Dr. José Penna was in charge of choosing a terrain, and ended up deciding on the old Quinta Ezpeleta, in Caballito. An architectural project competition was held in 1907, and after the selection of Juan Antonio Buschiazzo as the winner, the construction was in charge of the Engineer Alfredo Buschiazzo.

The cornerstone was laid on June 20, 1909. But the works were delayed and also required new budget lines. The keys to the building were handed over to the Municipality of Buenos Aires on March 18, 1912, but the hospital was not yet ready to operate, so the terms were extended longer and more funds were needed.
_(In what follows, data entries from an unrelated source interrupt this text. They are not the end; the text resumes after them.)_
(** C2. For a playing round in step with its deck (the nonce counts the
    cards of the hand, and the hand is the first cards of the canonical deck
    [createShuffledDeck(seed, 0)]), a hit that deals a card deals the card at
    position [nonce] of that deck, adds 1 to the nonce and leaves the round in
    step; a hit does deal whenever the nonce is below 52; and [initRound]
    with [dealOne] deals the card at position 0 of that deck and sets the
    nonce to 1. *)
Theorem hit_deals_deck_at_nonce (env : HitEnv) (userId roundId : string)
    (expectedNonce : option Z) (round : GameRound.t) (db : DB) :
  roundId ≠ EmptyString →
  gameRound db !! roundId = Some round →
  GameRound.userId round = userId →
  GameRound.state round = PLAYING →
  expectedNonce = None ∨ expectedNonce = Some (GameRound.nonce round) →
  consistent round →
  let deck := createShuffledDeck (GameRound.seed round) 0 in
  let res := POST (hit env (Some userId)
                       (Some {| hit_roundId := Some roundId;
                                hit_expectedNonce := expectedNonce |})) db in
  (status res.2 = 200 →
     ∃ c round',
       JS.index deck (GameRound.nonce round) = Some c
       ∧ gameRound res.1 !! roundId = Some round'
       ∧ GameRound.hand round' = GameRound.hand round ++ [c]
       ∧ GameRound.nonce round' = GameRound.nonce round + 1
       ∧ consistent round'
       ∧ body res.2
         = StateBody (snapshot roundId round' (balanceOr0 (gameWallet db !! userId))))
  ∧ (GameRound.nonce round < 52 → status res.2 = 200)
  ∧ (∀ id now,
       ∃ c started,
         JS.index deck 0 = Some c
         ∧ initRound id now {| param_seed := GameRound.seed round;
                               param_nonce := None;
                               param_dealOne := true |} = Some started
         ∧ init_hand started = [c]
         ∧ init_nonce started = 1).
Proof.
  intros Hid Hround Huser Hstate Hexp Hcons deck res.
  assert (Hres : res = POST (hitWith env roundId userId expectedNonce round) db)
    by (by apply hit_found).
  rewrite hitWith_draw in Hres by done. rewrite Hround in Hres.
  pose proof Hcons as [Hnonce Hhand].
  pose proof (consistent_valid _ Hcons) as Hvalid.
  assert (Hdeal : ∀ c, deck !! length (GameRound.hand round) = Some c →
    ∃ round',
      res.1 = hitDB env roundId round c
                (total (default {| total := 0; soft := false |}
                          (calculateBestTotal (GameRound.hand round ++ [c]))))
                db
      ∧ gameRound res.1 !! roundId = Some round'
      ∧ GameRound.hand round' = GameRound.hand round ++ [c]
      ∧ GameRound.nonce round' = GameRound.nonce round + 1
      ∧ consistent round'
      ∧ res.2 = json (StateBody (snapshot roundId round'
                        (balanceOr0 (gameWallet db !! userId)))) 200).
  { intros c Hc. rewrite (consistent_next _ c) in Hres by done.
    assert (Forall (λ c, isCardCode c = true) (GameRound.hand round ++ [c]))
      as Hvalid'.
    { apply Forall_app. split; [done|]. constructor; [|done].
      apply (createShuffledDeck_isCardCode (GameRound.seed round) 0).
      apply list_elem_of_lookup. eauto. }
    destruct (calculateBestTotal_valid _ Hvalid') as [t Ht].
    rewrite Ht in Hres |- *. cbv zeta in Hres.
    rewrite toApiState_valid in Hres by done. rewrite Hres. simpl.
    eexists. split_and!; [done|apply lookup_insert_eq|done|done| |done].
    split; simpl.
    - rewrite length_app, Hnonce. simpl. lia.
    - rewrite length_app. simpl. rewrite Nat.add_1_r.
      erewrite take_S_r by done. by rewrite <-Hhand. }
  split_and!.
  - intros Hok.
    destruct (deck !! length (GameRound.hand round)) as [c|] eqn:Hc.
    + destruct (Hdeal c eq_refl) as (round' & _ & ? & ? & ? & ? & Hbody).
      exists c, round'. split_and!; try done.
      * unfold JS.index. rewrite Hnonce, Nat2Z.id.
        by destruct (Z.ltb_spec (Z.of_nat (length (GameRound.hand round))) 0);
          [lia|].
      * by rewrite Hbody.
    + (* every card is in hand: the hit does not deal *)
      exfalso. apply lookup_ge_None in Hc.
      assert (nextCardOf deck (GameRound.nonce round) (GameRound.hand round)
              = None) as Hnone.
      { apply nextCardOf_None; [apply createShuffledDeck_nonempty|].
        intros c Hin. rewrite Hhand. fold deck. by rewrite take_ge. }
      fold deck in Hres. rewrite Hnone in Hres. by rewrite Hres in Hok.
  - intros Hlt.
    destruct (lookup_lt_is_Some_2 deck (length (GameRound.hand round)))
      as [c Hc].
    { unfold deck. rewrite createShuffledDeck_length. lia. }
    destruct (Hdeal c Hc) as (round' & _ & _ & _ & _ & _ & ->). done.
  - intros id now.
    destruct (initRound_dealOne id now (GameRound.seed round))
      as (c & started & ? & ? & ? & ? & _).
    exists c, started. split_and!; done.
Qed.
The Carlos G. Durand Hospital was finally opened on April 28, 1913. Over time, expansions were soon necessary, and the service was also extended to women.

==Expansion and reform==
In 1950 there was a period of incorporation of wards, mostly dedicated to caring for the chronically ill. In 1944 the National Health Directorate was created, under the Ministry of the Interior, the hospital was expanded between 1947 and 1951, doubling its capacity as part of the new conception of state health that was printed by the administration of Minister Ramón Carrillo.

After several decades, the construction of a new building in accordance with current medicine, called "Complementary Medical Center", became necessary. For this reason, a new project competition was called in 1971. The winner was the studio of Manteola, Petchersky, Sánchez Gómez, Santos, Solsona and Viñoly . The works spanned the following years and meant the almost total demolition of the old hospital, except for the most recent Medical-Surgical Institute, current Roman Pavilion, and the pavilion located further west, the Rays Pavilion, which still retains its original structure intact. The latter is seen further to the right in the 1913 photograph.. In 2005 a new guard building was opened.

Currently it has infrastructure problems, including lack of heating.